* [MATERIAL TO PROCESS]
(** * momoapi-node: the Disbursements façade, the client factory and the
      authenticated transport

    A shallow embedding of [src/disbursements.ts], of the factory module
    (the file that exports the [MomoClient] creator) and of the axios mock
    of [tests/mock.ts], followed by the properties of the specification
    that concern them.

    JavaScript objects are finite maps from property names to values,
    promises are computations in a state-and-rejection monad over a world
    that records every observable effect (identifier generation, HTTP
    calls, console output) in the order in which it happens. *)

From stdpp Require Import base option gmap strings list.
From Stdlib Require Import ZArith Ascii String.

Local Open Scope string_scope.

(** ** JavaScript values and objects *)

Module Js.

(** The values that occur in the payloads and configurations of this
    library: [undefined], [null], booleans, integral numbers, strings and
    plain objects. *)
#[warnings="-register-all"]
Inductive value : Type :=
| Undefined : value
| Null : value
| Bool : bool -> value
| Num : Z -> value
| Str : string -> value
| Obj : gmap string value -> value.

Abbreviation object := (gmap string value).

(** [ToBoolean]: what [v ? a : b] tests. *)
Definition truthy (v : value) : bool :=
  match v with
  | Undefined | Null => false
  | Bool b => b
  | Num n => negb (n =? 0)%Z
  | Str s => negb (String.eqb s "")
  | Obj _ => true
  end.

(** Reading a property: an absent property reads as [undefined]. *)
Definition get (o : object) (k : string) : value :=
  default Undefined (o !! k).

(** Object spread [{...a, ...b}]: the own properties of [a], then those
    of [b], a later occurrence of a key replacing an earlier one. *)
Definition spread (a b : object) : object := b ∪ a.

(** Rest destructuring [{k, ...rest}]: every own property but [k]. *)
Definition rest (k : string) (o : object) : object := delete k o.

End Js.

(** ** Requests, responses and the promise monad *)

Module Http.

Inductive method : Type := GET | POST.

(** An axios request configuration: what [client.get(url)] and
    [client.post(url, data, { headers })] build, and what the adapter
    finally receives once the instance defaults are merged in. *)
Record request : Type := mkRequest {
  baseURL : option string;
  verb : method;
  url : string;
  data : option Js.object;
  headers : Js.object
}.

(** An axios response: [response.data] is the decoded body and
    [response.config] the request that produced it. *)
Record response : Type := mkResponse {
  status : Z;
  body : Js.value;
  config : request
}.

End Http.

(** Why a promise is rejected, or a synchronous call throws. *)
Inductive reason : Type :=
| ValidationError (detail : string)
| ConfigurationError (detail : string)
| AxiosError (response : option Http.response)
| AuthenticationFailure (response : option Http.response).

Inductive outcome (A : Type) : Type :=
| Resolved (a : A)
| Rejected (why : reason).
Arguments Resolved {A} a.
Arguments Rejected {A} why.

(** Every observable effect of a run, oldest first: an identifier handed
    out by [uuid()], a payload handed to [validateTransfer], a request
    handed to [client.get] or [client.post], a request that reaches the
    adapter, and a request configuration written by [console.log]. *)
Inductive event : Type :=
| Generated (id : string)
| Validated (payload : Js.object)
| Issued (r : Http.request)
| Sent (r : Http.request)
| Logged (r : Http.request).

Definition issued (evs : list event) : list Http.request :=
  omap (fun e => match e with Issued r => Some r | _ => None end) evs.

Definition sent (evs : list event) : list Http.request :=
  omap (fun e => match e with Sent r => Some r | _ => None end) evs.

Definition generated (evs : list event) : list string :=
  omap (fun e => match e with Generated i => Some i | _ => None end) evs.

Definition validated (evs : list event) : list Js.object :=
  omap (fun e => match e with Validated p => Some p | _ => None end) evs.

(** A bearer token and the instant (in seconds) at which it lapses. *)
Record Token : Type := mkToken { value : string; expiresAt : Z }.

(** The world between two operations: the clock, the number of identifiers
    handed out so far, the token that the handle's [TokenRefresher] has
    cached (no authorization call is in flight between two operations that
    run one after the other), and the effects so far. *)
Record world : Type := mkWorld {
  now : Z;
  drawn : nat;
  cache : option Token;
  trace : list event
}.

(** What a run has added to the trace. *)
Definition since (before after : world) : list event :=
  drop (List.length (trace before)) (trace after).

(** The collaborators that are outside this library: the identifier
    generator ([uuid/v4], the n-th identifier it hands out), the payload
    validator and the configuration validators of [validate.ts], the value
    of [Environment.SANDBOX] of [types.ts], the wiring of base URL and
    static headers of the plain transport ([createClient]), the status
    codes that the transport reads as a rejected credential, the safety
    margin of the token cache, and the remote side, which answers a request
    with a status and a body, or not at all, and may take the effects so
    far into account. *)
Record env : Type := mkEnv {
  uuid : nat -> string;
  validateTransfer : Js.object -> option reason;
  validateGlobalConfig : Js.object -> option reason;
  validateProductConfig : Js.object -> option reason;
  validateSubscriptionConfig : Js.object -> option reason;
  SANDBOX : Js.value;
  clientDefaults : Js.object -> option string * Js.object;
  isAuthRejection : Z -> bool;
  margin : Z;
  adapter : list event -> Http.request -> option (Z * Js.value)
}.

Module Promise.

Definition M (A : Type) : Type := world -> outcome A * world.

Definition ret {A} (a : A) : M A := fun w => (Resolved a, w).
Definition reject {A} (e : reason) : M A := fun w => (Rejected e, w).

(** [p.then(f)]: [f] runs only when [p] is fulfilled; a rejection passes
    through untouched. *)
Definition bind {A B} (p : M A) (f : A -> M B) : M B :=
  fun w => match p w with
           | (Resolved a, w') => f a w'
           | (Rejected e, w') => (Rejected e, w')
           end.

(** [p.then(f, g)] restricted to what the transport needs: look at the
    settled promise. *)
Definition settle {A B} (p : M A) (f : outcome A -> M B) : M B :=
  fun w => let (o, w') := p w in f o w'.

Definition emit (e : event) : M unit :=
  fun w => (Resolved tt,
            mkWorld (now w) (drawn w) (cache w) (trace w ++ [e])).

Definition draw (E : env) : M string :=
  fun w => (Resolved (uuid E (drawn w)),
            mkWorld (now w) (S (drawn w)) (cache w)
                    (trace w ++ [Generated (uuid E (drawn w))])).

Definition lift_check (c : option reason) : M unit :=
  match c with
  | None => ret tt
  | Some e => reject e
  end.

End Promise.

Notation "'await' x ':=' p 'in' q" := (Promise.bind p (fun x => q))
  (at level 10, x name, p at level 100, q at level 200).

(** ** The axios instance underneath every handle *)

Module Axios.
Import Promise.

(** [axios.create({ baseURL, headers })]. *)
Record instance : Type := create {
  defaults_baseURL : option string;
  defaults_headers : Js.object
}.

(** The request that reaches the adapter: the instance defaults with the
    headers of the call laid over them. The headers that axios itself
    gives every instance (its default [Accept]) are not modelled. *)
Definition merge (i : instance) (r : Http.request) : Http.request :=
  Http.mkRequest
    (match Http.baseURL r with
     | Some b => Some b
     | None => defaults_baseURL i
     end)
    (Http.verb r) (Http.url r) (Http.data r)
    (Js.spread (defaults_headers i) (Http.headers r)).

(** The default [validateStatus]. *)
Definition validateStatus (s : Z) : bool := ((200 <=? s) && (s <? 300))%Z.

(** One call of the adapter: the request is recorded, then the promise
    settles on the answer. The answer is read as a status and the body as
    the caller gets it in [response.data]: what the response
    transformation of axios makes of a reply is the environment's, see
    [Decode]. *)
Definition dispatch (E : env) (r : Http.request) : M Http.response :=
  fun w =>
    let w' := mkWorld (now w) (drawn w) (cache w) (trace w ++ [Sent r]) in
    match adapter E (trace w) r with
    | None => (Rejected (AxiosError None), w')
    | Some (s, d) =>
        let resp := Http.mkResponse s d r in
        if validateStatus s then (Resolved resp, w')
        else (Rejected (AxiosError (Some resp)), w')
    end.

Definition request (E : env) (i : instance) (r : Http.request)
  : M Http.response :=
  dispatch E (merge i r).

End Axios.

(** ** The token refresher ([auth.ts]) *)

Module TokenRefresher.

(** Modelled from the spec: [auth.ts] ([createTokenRefresher],
    [authorizeCollections], [authorizeDisbursements]) is not among the
    sources. The machine of this module follows sections 3 and 4.2 of the
    specification: the states [Empty], [Cached] and [Refreshing], a safety
    margin on the expiry, callers that join the call in flight, and a
    failed refresh that leaves the machine [Empty]. *)

Inductive state (caller : Type) : Type :=
| Empty
| Cached (t : Token)
| Refreshing (waiting : list caller).
Arguments Empty {caller}.
Arguments Cached {caller} t.
Arguments Refreshing {caller} waiting.

(** What [getToken] does for the caller that has just arrived. *)
Inductive decision : Type :=
| Hit (t : Token)
| Start
| Join.

(** What the scheduler may deliver to the machine: a call of [getToken]
    at some instant, the completion of the authorization call in flight,
    or [invalidate]. *)
Inductive input (caller : Type) : Type :=
| Call (at_ : Z) (c : caller)
| Done (r : outcome Token)
| Invalidate.
Arguments Call {caller} at_ c.
Arguments Done {caller} r.
Arguments Invalidate {caller}.

Section Machine.
Context {caller : Type} (safety : Z).

(** Modelled from the spec: a cached token is usable while its expiry,
    less the safety margin, lies in the future. *)
Definition usable (at_ : Z) (t : Token) : bool :=
  (at_ + safety <? expiresAt t)%Z.

Definition expired (at_ : Z) (s : state caller) : bool :=
  match s with
  | Empty => true
  | Cached t => negb (usable at_ t)
  | Refreshing _ => false
  end.

(** Modelled from the spec: [getToken()] of section 4.2. *)
Definition getToken (at_ : Z) (c : caller) (s : state caller)
  : state caller * decision :=
  match s with
  | Empty => (Refreshing [c], Start)
  | Cached t =>
      if usable at_ t then (s, Hit t) else (Refreshing [c], Start)
  | Refreshing ws => (Refreshing (ws ++ [c]), Join)
  end.

(** Modelled from the spec: the authorization call in flight completes;
    every caller that waits for it is settled with its outcome. *)
Definition complete (r : outcome Token) (s : state caller)
  : state caller * list (caller * outcome Token) :=
  match s with
  | Refreshing ws =>
      (match r with
       | Resolved t => Cached t
       | Rejected _ => Empty
       end,
       map (fun c => (c, r)) ws)
  | _ => (s, [])
  end.

(** Modelled from the spec: [invalidate()] drops a cached token and
    leaves a refresh in flight alone. *)
Definition invalidate (s : state caller) : state caller :=
  match s with
  | Cached _ => Empty
  | _ => s
  end.

(** The machine together with what an observer counts: the calls made
    to the Authorizer and the callers settled so far. *)
Record observed : Type := mkObserved {
  current : state caller;
  authorizations : nat;
  settled : list (caller * outcome Token)
}.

* [TASK TO COMPLETE]
Search the listing above for the lines with "Definition draw (E" and "(trace w ++ [Generated", then output those lines and all lines between them exactly.

* [RESULT]
Definition draw (E : env) : M string :=
  fun w => (Resolved (uuid E (drawn w)),
            mkWorld (now w) (S (drawn w)) (cache w)
                    (trace w ++ [Generated (uuid E (drawn w))])).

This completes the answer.